→ ASSIGNED TASK: Extract, unchanged, each line of the listing below from its first line through the line that contains "Proof. unfold zlen. by", inclusive, and nothing else.

--- --- ---

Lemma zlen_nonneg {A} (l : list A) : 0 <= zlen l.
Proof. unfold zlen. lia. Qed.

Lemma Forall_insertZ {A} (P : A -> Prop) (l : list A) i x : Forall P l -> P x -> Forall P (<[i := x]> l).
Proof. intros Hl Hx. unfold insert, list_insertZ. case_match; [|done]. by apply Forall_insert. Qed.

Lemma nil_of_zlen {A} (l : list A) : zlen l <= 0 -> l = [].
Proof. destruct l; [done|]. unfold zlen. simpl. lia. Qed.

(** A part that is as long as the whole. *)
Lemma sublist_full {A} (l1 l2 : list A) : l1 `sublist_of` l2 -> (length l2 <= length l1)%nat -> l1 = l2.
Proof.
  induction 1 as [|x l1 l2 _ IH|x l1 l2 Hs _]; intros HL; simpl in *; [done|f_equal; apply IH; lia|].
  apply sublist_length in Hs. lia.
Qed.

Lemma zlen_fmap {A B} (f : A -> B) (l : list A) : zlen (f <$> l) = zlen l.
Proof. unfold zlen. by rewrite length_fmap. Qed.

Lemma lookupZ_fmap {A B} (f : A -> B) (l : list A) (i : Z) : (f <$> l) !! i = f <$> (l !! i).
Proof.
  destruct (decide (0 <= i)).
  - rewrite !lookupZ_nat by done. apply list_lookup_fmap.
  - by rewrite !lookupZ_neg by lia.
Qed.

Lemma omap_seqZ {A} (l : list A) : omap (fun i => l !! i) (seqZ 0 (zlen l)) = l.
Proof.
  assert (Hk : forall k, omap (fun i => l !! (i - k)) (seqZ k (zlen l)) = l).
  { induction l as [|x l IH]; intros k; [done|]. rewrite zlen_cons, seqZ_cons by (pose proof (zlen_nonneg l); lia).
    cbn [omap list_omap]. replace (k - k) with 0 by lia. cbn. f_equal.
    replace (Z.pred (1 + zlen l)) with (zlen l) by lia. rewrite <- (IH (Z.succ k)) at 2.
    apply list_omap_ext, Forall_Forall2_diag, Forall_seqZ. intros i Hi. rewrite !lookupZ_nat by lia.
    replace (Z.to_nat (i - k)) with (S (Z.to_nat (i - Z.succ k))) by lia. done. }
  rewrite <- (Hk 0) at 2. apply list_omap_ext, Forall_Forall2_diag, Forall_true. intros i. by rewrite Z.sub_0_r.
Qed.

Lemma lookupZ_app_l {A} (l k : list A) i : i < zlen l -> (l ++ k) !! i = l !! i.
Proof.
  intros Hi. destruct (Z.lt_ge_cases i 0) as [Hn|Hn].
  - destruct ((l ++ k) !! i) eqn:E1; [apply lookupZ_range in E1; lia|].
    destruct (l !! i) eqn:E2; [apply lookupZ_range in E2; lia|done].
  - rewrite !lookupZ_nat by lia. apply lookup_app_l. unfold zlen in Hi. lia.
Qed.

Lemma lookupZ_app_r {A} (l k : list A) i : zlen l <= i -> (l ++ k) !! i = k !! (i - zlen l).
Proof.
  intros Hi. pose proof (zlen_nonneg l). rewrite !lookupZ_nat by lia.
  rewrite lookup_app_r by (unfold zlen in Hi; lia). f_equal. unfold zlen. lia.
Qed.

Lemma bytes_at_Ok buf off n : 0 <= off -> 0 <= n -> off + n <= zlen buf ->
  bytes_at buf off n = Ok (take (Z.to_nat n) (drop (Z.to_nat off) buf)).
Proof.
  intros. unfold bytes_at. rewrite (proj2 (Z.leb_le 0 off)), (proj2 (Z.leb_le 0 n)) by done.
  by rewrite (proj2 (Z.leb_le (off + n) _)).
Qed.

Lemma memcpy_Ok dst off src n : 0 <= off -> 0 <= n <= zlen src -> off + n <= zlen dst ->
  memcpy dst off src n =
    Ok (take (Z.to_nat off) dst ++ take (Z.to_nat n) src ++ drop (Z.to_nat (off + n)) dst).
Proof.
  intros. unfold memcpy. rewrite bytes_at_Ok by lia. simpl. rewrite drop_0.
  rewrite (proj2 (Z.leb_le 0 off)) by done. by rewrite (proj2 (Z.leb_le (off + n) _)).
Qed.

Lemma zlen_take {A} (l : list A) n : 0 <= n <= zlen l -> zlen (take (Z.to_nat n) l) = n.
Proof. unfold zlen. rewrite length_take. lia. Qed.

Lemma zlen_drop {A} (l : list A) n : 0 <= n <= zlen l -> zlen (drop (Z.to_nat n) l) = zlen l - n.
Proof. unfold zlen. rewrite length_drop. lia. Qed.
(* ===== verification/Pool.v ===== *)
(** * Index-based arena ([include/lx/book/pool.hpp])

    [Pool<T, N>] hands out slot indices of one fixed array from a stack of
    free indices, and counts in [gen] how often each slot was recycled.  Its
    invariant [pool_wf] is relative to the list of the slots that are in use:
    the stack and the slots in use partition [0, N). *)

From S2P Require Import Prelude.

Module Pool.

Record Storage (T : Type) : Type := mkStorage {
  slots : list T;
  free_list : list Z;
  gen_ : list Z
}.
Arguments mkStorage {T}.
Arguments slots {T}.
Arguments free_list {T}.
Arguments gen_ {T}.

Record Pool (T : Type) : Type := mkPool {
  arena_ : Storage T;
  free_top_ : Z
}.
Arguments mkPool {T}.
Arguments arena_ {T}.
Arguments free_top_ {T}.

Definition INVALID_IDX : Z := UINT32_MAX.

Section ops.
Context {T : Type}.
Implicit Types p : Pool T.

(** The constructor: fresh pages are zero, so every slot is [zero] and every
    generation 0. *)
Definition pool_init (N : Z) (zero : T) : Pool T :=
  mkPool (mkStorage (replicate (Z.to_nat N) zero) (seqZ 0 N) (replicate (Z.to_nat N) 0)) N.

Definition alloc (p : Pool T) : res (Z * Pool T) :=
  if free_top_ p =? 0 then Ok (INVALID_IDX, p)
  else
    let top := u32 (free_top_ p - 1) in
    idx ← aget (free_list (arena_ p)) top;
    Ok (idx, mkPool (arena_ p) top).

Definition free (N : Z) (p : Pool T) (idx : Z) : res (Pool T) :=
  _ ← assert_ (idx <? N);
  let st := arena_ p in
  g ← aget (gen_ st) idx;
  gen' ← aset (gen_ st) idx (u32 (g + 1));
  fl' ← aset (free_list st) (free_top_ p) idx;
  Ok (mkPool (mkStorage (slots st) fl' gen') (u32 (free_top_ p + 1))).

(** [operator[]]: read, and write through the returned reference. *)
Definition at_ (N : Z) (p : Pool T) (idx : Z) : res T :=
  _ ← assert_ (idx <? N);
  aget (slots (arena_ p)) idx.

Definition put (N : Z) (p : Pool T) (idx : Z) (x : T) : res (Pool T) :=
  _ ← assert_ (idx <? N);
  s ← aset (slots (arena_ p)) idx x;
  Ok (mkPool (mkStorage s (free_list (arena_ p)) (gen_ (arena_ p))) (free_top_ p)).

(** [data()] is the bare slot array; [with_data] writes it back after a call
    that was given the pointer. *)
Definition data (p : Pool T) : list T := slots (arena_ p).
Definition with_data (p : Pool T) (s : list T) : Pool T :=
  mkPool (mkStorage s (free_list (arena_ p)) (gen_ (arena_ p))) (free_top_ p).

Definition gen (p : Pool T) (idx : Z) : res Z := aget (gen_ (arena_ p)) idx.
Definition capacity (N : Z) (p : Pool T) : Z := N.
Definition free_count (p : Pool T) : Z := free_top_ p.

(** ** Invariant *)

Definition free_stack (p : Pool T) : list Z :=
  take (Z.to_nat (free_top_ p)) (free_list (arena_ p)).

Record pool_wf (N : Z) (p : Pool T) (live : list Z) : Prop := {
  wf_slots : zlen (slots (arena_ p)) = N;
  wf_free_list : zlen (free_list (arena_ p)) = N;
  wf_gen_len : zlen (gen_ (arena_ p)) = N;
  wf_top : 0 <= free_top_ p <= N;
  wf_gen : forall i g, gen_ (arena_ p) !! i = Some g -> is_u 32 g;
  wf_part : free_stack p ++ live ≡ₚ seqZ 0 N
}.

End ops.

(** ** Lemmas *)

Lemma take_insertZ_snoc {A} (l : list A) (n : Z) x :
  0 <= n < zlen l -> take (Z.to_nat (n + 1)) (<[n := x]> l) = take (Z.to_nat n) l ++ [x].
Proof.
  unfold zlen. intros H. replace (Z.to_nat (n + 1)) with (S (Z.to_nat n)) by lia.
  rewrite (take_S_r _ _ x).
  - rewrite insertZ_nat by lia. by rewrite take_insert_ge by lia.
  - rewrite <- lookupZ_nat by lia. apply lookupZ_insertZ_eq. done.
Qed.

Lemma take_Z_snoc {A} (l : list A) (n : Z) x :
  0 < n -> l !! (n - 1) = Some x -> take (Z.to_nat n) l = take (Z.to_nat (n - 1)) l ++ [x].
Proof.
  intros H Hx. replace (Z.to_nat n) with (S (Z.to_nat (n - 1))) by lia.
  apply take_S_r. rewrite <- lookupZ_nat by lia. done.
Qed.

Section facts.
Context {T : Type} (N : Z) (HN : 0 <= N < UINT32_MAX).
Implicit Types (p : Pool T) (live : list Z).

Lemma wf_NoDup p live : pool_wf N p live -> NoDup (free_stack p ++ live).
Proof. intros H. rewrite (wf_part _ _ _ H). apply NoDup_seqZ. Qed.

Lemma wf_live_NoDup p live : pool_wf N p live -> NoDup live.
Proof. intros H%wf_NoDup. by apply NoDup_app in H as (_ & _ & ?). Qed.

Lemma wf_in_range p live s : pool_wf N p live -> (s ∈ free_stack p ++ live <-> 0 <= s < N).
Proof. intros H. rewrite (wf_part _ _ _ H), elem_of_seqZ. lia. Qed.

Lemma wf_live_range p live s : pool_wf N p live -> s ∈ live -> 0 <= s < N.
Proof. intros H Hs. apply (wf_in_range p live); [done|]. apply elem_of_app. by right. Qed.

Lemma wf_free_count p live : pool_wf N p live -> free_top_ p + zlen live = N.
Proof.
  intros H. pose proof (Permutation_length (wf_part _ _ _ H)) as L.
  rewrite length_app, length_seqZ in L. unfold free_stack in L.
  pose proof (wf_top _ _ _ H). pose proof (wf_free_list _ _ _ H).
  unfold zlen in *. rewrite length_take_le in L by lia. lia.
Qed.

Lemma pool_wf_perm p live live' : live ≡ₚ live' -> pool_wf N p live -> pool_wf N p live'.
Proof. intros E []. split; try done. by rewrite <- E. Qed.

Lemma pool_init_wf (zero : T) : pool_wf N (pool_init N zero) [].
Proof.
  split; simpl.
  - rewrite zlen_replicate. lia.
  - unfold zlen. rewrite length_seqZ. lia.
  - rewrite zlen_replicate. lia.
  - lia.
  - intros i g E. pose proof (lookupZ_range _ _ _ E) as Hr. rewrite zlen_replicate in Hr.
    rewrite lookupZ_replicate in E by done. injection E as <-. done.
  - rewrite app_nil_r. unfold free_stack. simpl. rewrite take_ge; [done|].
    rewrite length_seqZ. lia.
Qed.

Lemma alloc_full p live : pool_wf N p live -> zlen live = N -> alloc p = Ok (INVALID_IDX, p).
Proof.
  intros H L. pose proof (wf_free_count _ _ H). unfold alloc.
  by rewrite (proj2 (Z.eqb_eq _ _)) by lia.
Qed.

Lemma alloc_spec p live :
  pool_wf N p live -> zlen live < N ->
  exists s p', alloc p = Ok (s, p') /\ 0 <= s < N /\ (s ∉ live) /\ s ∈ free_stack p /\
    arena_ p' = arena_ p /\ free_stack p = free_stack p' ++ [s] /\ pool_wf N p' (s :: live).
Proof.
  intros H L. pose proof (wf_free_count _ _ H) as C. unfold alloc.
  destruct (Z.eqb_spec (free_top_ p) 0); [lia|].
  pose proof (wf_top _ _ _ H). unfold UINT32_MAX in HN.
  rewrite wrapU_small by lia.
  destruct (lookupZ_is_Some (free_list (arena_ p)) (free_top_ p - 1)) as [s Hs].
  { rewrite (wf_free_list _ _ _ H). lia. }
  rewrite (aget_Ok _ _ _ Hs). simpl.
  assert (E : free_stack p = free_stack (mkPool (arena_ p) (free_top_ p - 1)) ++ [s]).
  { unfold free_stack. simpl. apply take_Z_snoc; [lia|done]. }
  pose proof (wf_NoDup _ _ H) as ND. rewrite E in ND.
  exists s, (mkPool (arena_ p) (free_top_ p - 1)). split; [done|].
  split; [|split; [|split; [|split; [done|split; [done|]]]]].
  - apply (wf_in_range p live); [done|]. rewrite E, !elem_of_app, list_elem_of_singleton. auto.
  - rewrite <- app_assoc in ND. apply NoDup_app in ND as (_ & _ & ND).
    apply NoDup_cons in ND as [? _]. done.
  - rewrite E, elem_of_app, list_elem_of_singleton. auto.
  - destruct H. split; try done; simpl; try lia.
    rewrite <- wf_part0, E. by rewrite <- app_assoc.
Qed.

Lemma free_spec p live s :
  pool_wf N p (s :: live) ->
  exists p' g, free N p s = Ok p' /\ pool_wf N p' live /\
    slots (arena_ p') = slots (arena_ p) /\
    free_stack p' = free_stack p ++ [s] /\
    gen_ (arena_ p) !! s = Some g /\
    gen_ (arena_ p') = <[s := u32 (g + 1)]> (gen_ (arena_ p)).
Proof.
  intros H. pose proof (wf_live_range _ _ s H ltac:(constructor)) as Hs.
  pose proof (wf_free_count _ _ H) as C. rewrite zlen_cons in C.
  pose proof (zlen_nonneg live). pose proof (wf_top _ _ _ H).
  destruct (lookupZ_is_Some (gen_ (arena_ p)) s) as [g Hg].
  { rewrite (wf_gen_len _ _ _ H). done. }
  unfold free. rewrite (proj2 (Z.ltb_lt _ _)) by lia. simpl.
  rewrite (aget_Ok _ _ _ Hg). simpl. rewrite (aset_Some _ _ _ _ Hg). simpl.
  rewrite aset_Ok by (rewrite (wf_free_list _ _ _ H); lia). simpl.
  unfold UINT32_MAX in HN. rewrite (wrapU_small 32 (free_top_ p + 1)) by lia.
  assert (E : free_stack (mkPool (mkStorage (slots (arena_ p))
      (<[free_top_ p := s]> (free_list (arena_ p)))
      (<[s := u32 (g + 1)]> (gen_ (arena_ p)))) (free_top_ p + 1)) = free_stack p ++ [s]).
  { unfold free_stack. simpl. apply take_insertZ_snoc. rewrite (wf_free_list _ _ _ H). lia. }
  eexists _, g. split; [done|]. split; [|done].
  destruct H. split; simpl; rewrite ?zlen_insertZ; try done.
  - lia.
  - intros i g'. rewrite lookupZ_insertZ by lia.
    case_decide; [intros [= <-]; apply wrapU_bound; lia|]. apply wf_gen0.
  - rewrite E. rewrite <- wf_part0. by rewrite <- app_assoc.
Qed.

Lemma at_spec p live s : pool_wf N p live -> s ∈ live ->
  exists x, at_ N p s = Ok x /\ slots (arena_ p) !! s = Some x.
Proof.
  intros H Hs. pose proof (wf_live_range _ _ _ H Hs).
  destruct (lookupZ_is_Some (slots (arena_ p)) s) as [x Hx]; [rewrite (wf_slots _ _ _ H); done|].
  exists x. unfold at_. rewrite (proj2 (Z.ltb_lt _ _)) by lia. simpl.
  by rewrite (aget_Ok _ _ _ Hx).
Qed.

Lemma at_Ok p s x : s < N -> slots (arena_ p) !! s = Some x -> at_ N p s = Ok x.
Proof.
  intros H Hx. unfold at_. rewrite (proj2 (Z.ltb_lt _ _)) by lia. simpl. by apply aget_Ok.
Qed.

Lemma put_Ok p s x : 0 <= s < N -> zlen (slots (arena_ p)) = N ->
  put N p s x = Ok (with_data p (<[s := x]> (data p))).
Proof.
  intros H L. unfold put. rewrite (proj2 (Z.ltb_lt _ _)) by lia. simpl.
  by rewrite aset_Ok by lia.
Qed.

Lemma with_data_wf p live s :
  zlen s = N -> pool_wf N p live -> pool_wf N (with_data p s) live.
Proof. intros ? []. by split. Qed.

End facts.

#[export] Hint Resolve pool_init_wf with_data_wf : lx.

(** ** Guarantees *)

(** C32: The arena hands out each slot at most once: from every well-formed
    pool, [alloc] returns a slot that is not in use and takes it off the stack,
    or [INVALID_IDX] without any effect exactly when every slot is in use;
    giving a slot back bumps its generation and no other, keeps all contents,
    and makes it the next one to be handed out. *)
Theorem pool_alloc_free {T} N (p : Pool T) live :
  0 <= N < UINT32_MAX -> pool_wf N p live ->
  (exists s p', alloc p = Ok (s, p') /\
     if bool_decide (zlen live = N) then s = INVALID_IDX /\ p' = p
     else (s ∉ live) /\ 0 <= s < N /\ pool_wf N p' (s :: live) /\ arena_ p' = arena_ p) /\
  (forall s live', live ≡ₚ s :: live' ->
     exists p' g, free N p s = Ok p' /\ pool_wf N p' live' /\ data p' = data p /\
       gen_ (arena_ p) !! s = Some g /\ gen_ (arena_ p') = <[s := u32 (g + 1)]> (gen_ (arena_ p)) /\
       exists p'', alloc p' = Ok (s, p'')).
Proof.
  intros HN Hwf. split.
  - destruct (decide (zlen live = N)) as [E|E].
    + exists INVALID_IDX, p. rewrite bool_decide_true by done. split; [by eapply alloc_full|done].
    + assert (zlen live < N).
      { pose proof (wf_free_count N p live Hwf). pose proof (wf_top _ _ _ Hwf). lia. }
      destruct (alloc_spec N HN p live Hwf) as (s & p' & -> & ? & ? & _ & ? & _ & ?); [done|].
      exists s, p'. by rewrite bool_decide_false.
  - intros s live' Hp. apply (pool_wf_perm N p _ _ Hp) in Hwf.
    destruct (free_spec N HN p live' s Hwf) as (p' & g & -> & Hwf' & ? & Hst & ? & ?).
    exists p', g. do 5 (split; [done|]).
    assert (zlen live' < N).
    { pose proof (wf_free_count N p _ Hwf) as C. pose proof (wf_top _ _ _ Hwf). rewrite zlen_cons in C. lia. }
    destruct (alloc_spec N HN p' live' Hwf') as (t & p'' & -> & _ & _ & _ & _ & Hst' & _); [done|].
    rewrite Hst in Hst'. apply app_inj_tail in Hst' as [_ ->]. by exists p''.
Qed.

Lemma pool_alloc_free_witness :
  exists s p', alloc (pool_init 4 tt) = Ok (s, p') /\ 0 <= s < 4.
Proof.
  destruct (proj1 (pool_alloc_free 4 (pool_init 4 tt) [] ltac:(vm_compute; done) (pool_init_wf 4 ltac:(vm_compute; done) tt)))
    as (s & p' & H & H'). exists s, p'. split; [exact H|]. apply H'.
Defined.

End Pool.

--- --- ---

→ RESPONSE TO THIS TASK:
Lemma zlen_nonneg {A} (l : list A) : 0 <= zlen l.
Proof. unfold zlen. lia. Qed.

Lemma Forall_insertZ {A} (P : A -> Prop) (l : list A) i x : Forall P l -> P x -> Forall P (<[i := x]> l).
Proof. intros Hl Hx. unfold insert, list_insertZ. case_match; [|done]. by apply Forall_insert. Qed.

Lemma nil_of_zlen {A} (l : list A) : zlen l <= 0 -> l = [].
Proof. destruct l; [done|]. unfold zlen. simpl. lia. Qed.

(** A part that is as long as the whole. *)
Lemma sublist_full {A} (l1 l2 : list A) : l1 `sublist_of` l2 -> (length l2 <= length l1)%nat -> l1 = l2.
Proof.
  induction 1 as [|x l1 l2 _ IH|x l1 l2 Hs _]; intros HL; simpl in *; [done|f_equal; apply IH; lia|].
  apply sublist_length in Hs. lia.
Qed.

Lemma zlen_fmap {A B} (f : A -> B) (l : list A) : zlen (f <$> l) = zlen l.
Proof. unfold zlen. by rewrite length_fmap. Qed.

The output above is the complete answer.